Exercise objective - What is needed is each line of the data below that holds the string "names".

Collected data entries -
Lemma main_run E a w sb :
  sandbox_of E sb -> world_ok w -> file a <> [] ->
  main E a w =
    if rmtree_ok E
    then ((suite_run E a sb w).1, removed sb (set_cwd (cwd w) (suite_run E a sb w).2))
    else (Raise (OSError "rmtree"), set_cwd (cwd w) (suite_run E a sb w).2).
Proof.
  intros [Hmk Hsb] [Habs Hin] Hfile.
  assert (Hlen : (length (file a) <? 1)%nat = false).
  { destruct (file a); [done | reflexivity]. }
  unfold main. rewrite Hlen.
  erewrite bind_ok by reflexivity.
  erewrite bind_ok by reflexivity.
  rewrite (bind_ok (logging_debug _) _ _ tt (prelude E a w)) by reflexivity.
  rewrite (bind_ok getcwd _ _ (cwd w) (prelude E a w))
    by (unfold getcwd; by rewrite (prelude_frame cwd)).
  unfold tempdir.
  rewrite (bind_ok (mkdtemp E) _ _ sb
             (set_dirs ({[sb]} ∪ dirs w) (prelude E a w))).
  2:{ unfold mkdtemp. rewrite Hmk. by rewrite (prelude_frame dirs). }
  unfold cd.
  rewrite (bind_ok getcwd _ _ (cwd w) (set_dirs ({[sb]} ∪ dirs w) (prelude E a w)))
    by (unfold getcwd; cbn [cwd set_dirs]; by rewrite (prelude_frame cwd)).
  rewrite (bind_ok (chdir _) _ _ tt (entered E a sb w)).
  2:{ unfold chdir.
      rewrite (expanduser_absolute _ _ Hsb), (join_absolute _ _ Hsb).
      rewrite decide_True; [reflexivity |]. simpl. set_solver. }
  unfold try_finally. fold (suite_run E a sb w).
  pose proof (suite_run_dirs E a sb w) as Hdirs.
  destruct (suite_run E a sb w) as [r w2]. simpl in Hdirs.
  unfold bind, chdir. rewrite (join_absolute _ _ Habs).
  rewrite decide_True; [| rewrite Hdirs; by apply elem_of_union_r].
  unfold rmtree. destruct (rmtree_ok E); reflexivity.
Qed.

End MainShape.

(** ** Runs that cannot end normally, and whole runs *)

Section NeverOk.

Lemma never_ok_raise {A} e : never_ok (@raise A e).
Proof. intros w. by exists e. Qed.

Lemma never_ok_bind_l {A B} (m : M A) (k : A -> M B) :
  never_ok m -> never_ok (bind m k).
Proof.
  intros Hm w. unfold bind. destruct (Hm w) as [e He].
  destruct (m w) as [[x|e'] w1]; simpl in *; [done | by exists e'].
Qed.

Lemma never_ok_bind_r {A B} (m : M A) (k : A -> M B) :
  (forall x, never_ok (k x)) -> never_ok (bind m k).
Proof.
  intros Hk w. unfold bind.
  destruct (m w) as [[x|e'] w1]; [apply Hk | by exists e'].
Qed.

Lemma never_ok_try_finally {A} (body : M A) fin :
  never_ok body -> never_ok (try_finally body fin).
Proof.
  intros Hb w. unfold try_finally. destruct (Hb w) as [e He].
  destruct (body w) as [r w1]. simpl in He. subst r.
  destruct (fin w1) as [[[]|e'] w2]; simpl; eauto.
Qed.

Lemma never_ok_dump E p :
  never_ok (data <- open_read E p ;; stdout_buffer_write data).
Proof.
  intros w. unfold bind, open_read, stdout_buffer_write.
  repeat case_match; simplify_eq; simpl; eauto.
Qed.

Lemma never_ok_deliver E a cwd0 :
  output a = Some "-" -> never_ok (deliver E a cwd0).
Proof.
  intros Ho w. unfold deliver. rewrite Ho. simpl.
  rewrite (bind_ok (ret _) _ w (Some "-") w) by reflexivity.
  apply (never_ok_bind_r (logging_debug _) _ (fun _ => never_ok_dump E pdffile) w).
Qed.

End NeverOk.

Section WholeRun.

Lemma never_ok_pipeline E a cwd0 names code :
  output a = Some "-" -> never_ok (pipeline E a cwd0 names code).
Proof.
  intros Ho. unfold pipeline.
  do 7 (apply never_ok_bind_r; intros ?).
  by apply never_ok_deliver.
Qed.

Lemma never_ok_main E a : output a = Some "-" -> never_ok (main E a).
Proof.
  intros Ho. unfold main.
  do 4 (apply never_ok_bind_r; intros ?).
  unfold tempdir. apply never_ok_bind_r; intros ?.
  unfold cd. do 2 (apply never_ok_bind_r; intros ?).
  apply never_ok_try_finally. by apply never_ok_pipeline.
Qed.

(** [main] changes nothing that its log, log level, files, compiler
    history, working directory and directories do not determine: in
    particular it never writes to standard output. *)
Lemma keeps_main {B} (f : world -> B) E a :
  off_log f -> off_loglevel f -> off_files f -> off_calls f ->
  off_cwd f -> off_dirs f -> keeps f (main E a).
Proof.
  intros Hl Hv Hf Hc Hw Hd. unfold main, tempdir, cd.
  repeat first
    [ apply keeps_pipeline | apply keeps_mkdtemp | apply keeps_rmtree
    | apply keeps_chdir | apply keeps_getcwd | apply keeps_setLevel
    | apply keeps_sys_exit | apply keeps_try_finally
    | apply keeps_logging_error | apply keeps_logging_debug
    | apply keeps_when | apply keeps_bind; [| intros ?] | done ].
Qed.

Lemma deletion_succeeds_suite E a sb w :
  suite_run (deletion_succeeds E) a sb w = suite_run E a sb w.
Proof. destruct E. reflexivity. Qed.

Lemma deletion_succeeds_sandbox E sb :
  sandbox_of E sb -> sandbox_of (deletion_succeeds E) sb.
Proof. by destruct E. Qed.

Lemma removed_lookup sb w k :
  files (removed sb w) !! k =
    if Path.under sb k then None else files w !! k.
Proof.
  unfold removed. simpl.
  destruct (Path.under sb k) eqn:Hu.
  - apply map_lookup_filter_None. right. intros x _. simpl. congruence.
  - destruct (files w !! k) as [x|] eqn:Hk.
    + apply map_lookup_filter_Some. done.
    + apply map_lookup_filter_None. by left.
Qed.

Lemma removed_dirs sb w k :
  k ∈ dirs (removed sb w) <-> k ∈ dirs w /\ k ≠ sb /\ Path.under sb k = false.
Proof. unfold removed. simpl. rewrite elem_of_filter. tauto. Qed.

End WholeRun.

(** ** The phases of the suite *)

Section Phases.

Lemma bind4_assoc {A} (m1 m2 m3 m4 : M unit) (rest : M A) w :
  (m1 ;; m2 ;; m3 ;; m4 ;; rest) w = ((m1 ;; m2 ;; m3 ;; m4) ;; rest) w.
Proof.
  unfold bind.
  destruct (m1 w) as [[[]|e1] w1]; [| done].
  destruct (m2 w1) as [[[]|e2] w2]; [| done].
  destruct (m3 w2) as [[[]|e3] w3]; [| done].
  by destruct (m4 w3) as [[[]|e4] w4].
Qed.

Lemma pipeline_split E a cwd0 names code w :
  pipeline E a cwd0 names code w =
  (before_compile E a cwd0 names code ;; compile E ;; after_compile E a cwd0) w.
Proof. unfold pipeline, before_compile. apply bind4_assoc. Qed.

Lemma emit_error_run msg w :
  logging_error msg w = (Ok tt, set_log (log w ++ [(ERROR, msg)]) w).
Proof.
  unfold logging_error, emit.
  replace (levelno (loglevel w) <=? levelno ERROR)%Z with true; [done |].
  symmetry. apply Z.leb_le. by destruct (loglevel w).
Qed.

Lemma pass_cases E w :
  exists c,
    argv c = commandline /\
    calls (pass E w).2 = calls w ++ [c] /\
    cwd (pass E w).2 = cwd w /\
    stdout (pass E w).2 = stdout w /\
    files (pass E w).2 = fs_after c /\
    ((status c = 0%Z /\ (pass E w).1 = Ok tt) \/
     (status c <> 0%Z /\ (pass E w).1 = Raise (SystemExit (status c)))).
Proof.
  destruct (xelatex E commandline (cwd w) (files w)) as [st fs] eqn:Hx.
  set (c := Call commandline st fs).
  set (w1 := set_calls (calls w ++ [c]) (set_files fs w)).
  assert (Hsub : subprocess_call E commandline w = (Ok st, w1)).
  { unfold subprocess_call. by rewrite Hx. }
  assert (Hrun : pass E w =
    if (st =? 0)%Z then (Ok tt, w1)
    else (Raise (SystemExit st),
          set_log (log w1 ++ [(ERROR, "xelatex failed with return code "
                                       +:+ Str.of_Z st)]) w1)).
  { unfold pass. rewrite (bind_ok _ _ _ _ _ Hsub).
    destruct (st =? 0)%Z; cbn [negb when_]; [done |].
    erewrite bind_ok by apply emit_error_run. done. }
  rewrite Hrun. exists c.
  destruct (Z.eqb_spec st 0) as [Hst|Hst]; simpl; repeat split; auto.
Qed.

Task result -
Lemma never_ok_pipeline E a cwd0 names code :
  output a = Some "-" -> never_ok (pipeline E a cwd0 names code).
Lemma pipeline_split E a cwd0 names code w :
  pipeline E a cwd0 names code w =
  (before_compile E a cwd0 names code ;; compile E ;; after_compile E a cwd0) w.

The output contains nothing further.